(** C24: A user that Entra ID lists can be found by the name it signs in with, where the sync is configured to write
    users under the type [user] (the default; under another type they cannot be found: [entra_custom_type_unresolved])
    and the names of the tenant have no separator of the store's keys.  After a pass that ended well, in a model where
    users have identifiers and which, like the validator, accepts the request for the relation, the user principal
    name of a listed user, when it is set, resolves to the user's object, as the pass left it in the BoltDB store,
    provided that the name belongs to no other user: neither another listed one nor one that an earlier relation
    names. *)
Theorem entra_user_resolves newClient cfg graph groups users n (t : @tx model bolt_tx) (d : directory model) n' t' u :
  let name := stringValue (u_userPrincipalName u) in
  newClient (TenantID cfg) (ClientID cfg) (ClientSecret cfg) = Ok graph ->
  listGroups graph = Ok groups -> listUsers graph = Ok users -> wf_tenant cfg users -> repr t d ->
  entra_sync (local_writer mc clock) NewStruct newClient cfg (n, t) = (Ok tt, (n', t')) ->
  userObjectType cfg = User -> u ∈ users -> bdb.isSet name = true ->
  (forall u', u' ∈ users -> stringValue (u_userPrincipalName u') = name -> stringValue (u_id u') = stringValue (u_id u)) ->
  (forall i, is_Some (d_rels d !! i) -> identifies userToIdentity name i -> i = identifier_of cfg u) ->
  resolutionDirection reason_of ErrRelationTypeNotFound_text (client t') = userToIdentity ->
  validator_GetRelationRequest (identity_request userToIdentity name) = None ->
  relations_Validate mc (safe_GetRelation (identity_request userToIdentity name)) = None ->
  exists d' o, repr t' d' /\ d_objs d' !! (User, stringValue (u_id u)) = Some o /\ resolve t' name = Ok o.
Proof.
  intros name H1 H2 H3 Hwf Hr H Hty Hu Hset Huniq Hbefore Hdir Hv Hm.
  destruct (writes_sync mc clock NewStruct newClient cfg graph groups users H1 H2 H3 Hwf n t d (Ok tt) n' t' Hr H)
    as (d' & O & R & Hr' & W & _ & _ & [-> ->]); [done|].
  assert (exists o, d_objs d' !! (User, stringValue (u_id u)) = Some o) as [o Ho].
  { destruct W as (_ & W2 & _). destruct (elem_of_dom (tenant_objects NewStruct cfg groups users) (user_key cfg u))
      as [[e He] _]; [apply tenant_objects_dom; left; apply list_elem_of_fmap; eauto|].
    destruct (W2 _ _ He) as (o & Ho & _). exists o. by rewrite <-Hty. }
  exists d', o. split_and!; [done|done|].
  assert (name <> "") as Hne by (intros E; rewrite E in Hset; done).
  assert (wf_part name) as Hwn.
  { destruct Hwf as (_ & _ & _ & Hall). rewrite Forall_forall in Hall. by destruct (Hall u Hu) as (_ & ? & _). }
  assert (forall i, is_Some (d_rels d' !! i) /\ identifies userToIdentity name i <-> i = identifier_of cfg u) as Hlinks.
  { intros i. split.
    - intros [Hi Hid]. destruct (identifies_after cfg groups users d d' name i) as [Hi'|(_ & u' & Hu' & En & ->)];
        [by rewrite Hty|done..|by apply Hbefore|]. unfold identifier_of. by rewrite (Huniq u' Hu' En), En.
    - intros ->. split; [apply W, tenant_relations_elem; eauto 6|]. by repeat split. }
  pose proof (resolve_identity_cases reason_of ErrRelationTypeNotFound_text range range_all mc name t' d' Hr' Hset Hwn)
    as Hc. cbn zeta in Hc. rewrite Hdir in Hc.
  destruct (Hc Hv Hm) as [(i & Hi%Hlinks & _ & E)|[[Hno _]|(i & i' & ->%Hlinks & ->%Hlinks & ? & _)]]; [|by destruct (Hno (identifier_of cfg u)); apply Hlinks|done].
  rewrite E, Hi. unfold shown. cbn. by rewrite Ho.
Qed.
(** Users that are written under another type cannot be found: the name of a listed user is reported
    as unknown after a pass that ended well, since identities are looked up as those of a [user]. *)
Theorem entra_custom_type_unresolved newClient cfg graph groups users n (t : @tx model bolt_tx) (d : directory model) n' t' name :
  newClient (TenantID cfg) (ClientID cfg) (ClientSecret cfg) = Ok graph ->
  listGroups graph = Ok groups -> listUsers graph = Ok users -> wf_tenant cfg users -> repr t d ->
  entra_sync (local_writer mc clock) NewStruct newClient cfg (n, t) = (Ok tt, (n', t')) ->
  userObjectType cfg <> User -> Identity <> userObjectType cfg -> bdb.isSet name = true -> wf_part name ->
  (forall i, is_Some (d_rels d !! i) -> ~ identifies userToIdentity name i) ->
  resolutionDirection reason_of ErrRelationTypeNotFound_text (client t') = userToIdentity ->
  validator_GetRelationRequest (identity_request userToIdentity name) = None ->
  relations_Validate mc (safe_GetRelation (identity_request userToIdentity name)) = None ->
  resolve t' name = Fail ErrDirectoryObjectNotFound.
Proof.
  intros H1 H2 H3 Hwf Hr H Hty Hid Hset Hwn Hbefore Hdir Hv Hm.
  destruct (writes_sync mc clock NewStruct newClient cfg graph groups users H1 H2 H3 Hwf n t d (Ok tt) n' t' Hr H)
    as (d' & O & R & Hr' & W & _ & _ & [-> ->]); [done|].
  assert (forall i, ~ (is_Some (d_rels d' !! i) /\ identifies userToIdentity name i)) as Hno.
  { intros i [Hi Hn]. destruct (identifies_after cfg groups users d d' name i) as [Hi'|(? & _)]; try done.
    by apply (Hbefore i). }
  pose proof (resolve_identity_cases reason_of ErrRelationTypeNotFound_text range range_all mc name t' d' Hr' Hset Hwn)
    as Hc. cbn zeta in Hc. rewrite Hdir in Hc.
  destruct (Hc Hv Hm) as [(i & Hi & _)|[[_ E]|(i & i' & Hi & _)]]; [by destruct (Hno i)|exact E|by destruct (Hno i)].
Qed.
End Resolve.

Module EntraExamples.
Import Concrete.

Definition eng : GraphGroup := MkGroup (Some "eng") (Some "Engineering") None.
Definition bob_user : GraphUser :=
  MkUser (Some "b-1") (Some "Bob") None (Some "bob@acme") [MemberOther; MemberGroup eng].
Definition guest : GraphUser := MkUser (Some "g-1") None None None [].
Definition graph : graphLister := MkLister (Ok [bob_user; guest]) (Ok [eng]).
Definition newClient (tenant id secret : string) : res graphLister := Ok graph.
Definition NewStruct (m : gmap string string) : res (gmap string Messages.Value) := Ok (StringValue <$> m).
Definition config (user_type : string) : EntraConfig := MkEntra "tenant" "id" "secret" 0 user_type "" "".
Definition clock (n : nat) : Timestamp := MkTS (Z.of_nat n) 0.
Definition pass (user_type : string) :=
  entra_sync (local_writer mc0 clock) NewStruct newClient (config user_type) (0, db).

Lemma tenant_wf user_type : wf_type (userObjectType (config user_type)) -> wf_tenant (config user_type) [bob_user; guest].
Proof.
  intros Hw. split_and!; [done|reflexivity|reflexivity|]. repeat constructor.
  - intros g Hg. cbn [u_memberOf bob_user] in Hg. rewrite !elem_of_cons, elem_of_nil in Hg. destruct Hg as [|[[= ->]|[]]]; [done|reflexivity].
  - by intros g ?%elem_of_nil.
Qed.

Lemma pass_ok user_type r : (pass user_type).1 = r -> pass user_type = (r, ((pass user_type).2.1, (pass user_type).2.2)).
Proof. destruct (pass user_type) as [r' [n t]]. cbn. by intros ->. Qed.

Lemma ok_user : (pass "").1 = Ok tt.
Proof. vm_compute. reflexivity. Qed.
Lemma ok_account : (pass "account").1 = Ok tt.
Proof. vm_compute. reflexivity. Qed.

Lemma entra_sync_exact_witness :
  exists d', repr (pass "").2.2 d' /\ is_Some (d_rels d' !! membership_of (config "") eng bob_user).
Proof.
  destruct (entra_sync_exact mc0 clock NewStruct newClient (config "") graph [eng] [bob_user; guest] 0 db empty_dir
    (Ok tt) (pass "").2.1 (pass "").2.2) as (d' & Hr & _ & _ & _ & Hok).
  - reflexivity.
  - reflexivity.
  - reflexivity.
  - by apply tenant_wf.
  - exact db_repr.
  - exact (pass_ok "" (Ok tt) ok_user).
  - exists d'. split; [exact Hr|]. destruct (Hok eq_refl) as (_ & H & _).
    destruct (H bob_user ltac:(left)) as (_ & _ & Hm). apply Hm. right. left.
Defined.
(** An apostrophe in a double-quoted scalar ends the scalar. *)
Example quotes_change :
  subEnvVars (fun _ => "") (String (ascii_of_nat 34) "it's" +:+ String (ascii_of_nat 34) "") = "'it's'".
Proof. reflexivity. Qed.

Example ports : GetPorts [model; exporter]
  (MkConfig 2 "" false "" true "0.0.0.0:9494" no_certs "" no_certs ∅ (MkJWT 5 [] "" "" "") "" "" "" "" 0
     (MkAuthn ∅ (MkCallOptions (MkOptions false true) []) []))
  = Ok {["9494"; "9292"; "9393"]}.
Proof. vm_compute. reflexivity. Qed.
Example split6 : SplitHostPort "[::1]:80" = Ok ("::1", "80").
Proof. reflexivity. Qed.
Example split_empty : is_ok (SplitHostPort "") = false.
Proof. reflexivity. Qed.
End ConfigExamples.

__________________________________________________

Action item: Repeat, exactly and only, the lines from the beginning of the material through the line that contains "users under the".

Response to this task:
(** C24: A user that Entra ID lists can be found by the name it signs in with, where the sync is configured to write
    users under the type [user] (the default; under another type they cannot be found: [entra_custom_type_unresolved])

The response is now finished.